- EXERCISE REQUIREMENTS -
Each line from the beginning of the data below through the line containing "static puzzles, [isValidMove], [isSolved], and" should be repeated exactly, please.

++++++++++++++++++++

(** * SudokuGrid: the puzzle-state engine of [src/components/SudokuGrid.tsx]

    A shallow embedding of the logic of the React component: the three
    static puzzles, [isValidMove], [isSolved], and the click handler
    [handleCellClick], followed by the properties of the specification
    that concern them.

    Modelling choices.
    - A JavaScript array of numbers or booleans is a list of optional
      values: [None] is a hole, which reads as [undefined].  An indexed
      write past the end extends the array with holes, as JavaScript does.
    - Reading [a[i][j]] when [a[i]] is [undefined] raises a TypeError;
      functions that can raise return a [result].
    - Row and column indices are naturals (they are produced by
      [Array.prototype.map] in the renderer); cell values are integers.
    - The handler runs against the last rendered state and schedules state
      updates; it is written in a small monad over the pending state and
      the list of signals sent to the outside (callbacks and toasts). *)

From Stdlib Require Import String DecimalString.
From Stdlib Require Import List ZArith Lia Bool Arith Permutation.
Import ListNotations.

(** ** JavaScript values and arrays *)

Inductive result (A : Type) : Type :=
| Done (a : A)
| TypeError.
Arguments Done {A} a.
Arguments TypeError {A}.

++++++++++++++++++++

- ANSWER FOR THIS EXERCISE -
(** * SudokuGrid: the puzzle-state engine of [src/components/SudokuGrid.tsx]

    A shallow embedding of the logic of the React component: the three
    static puzzles, [isValidMove], [isSolved], and the click handler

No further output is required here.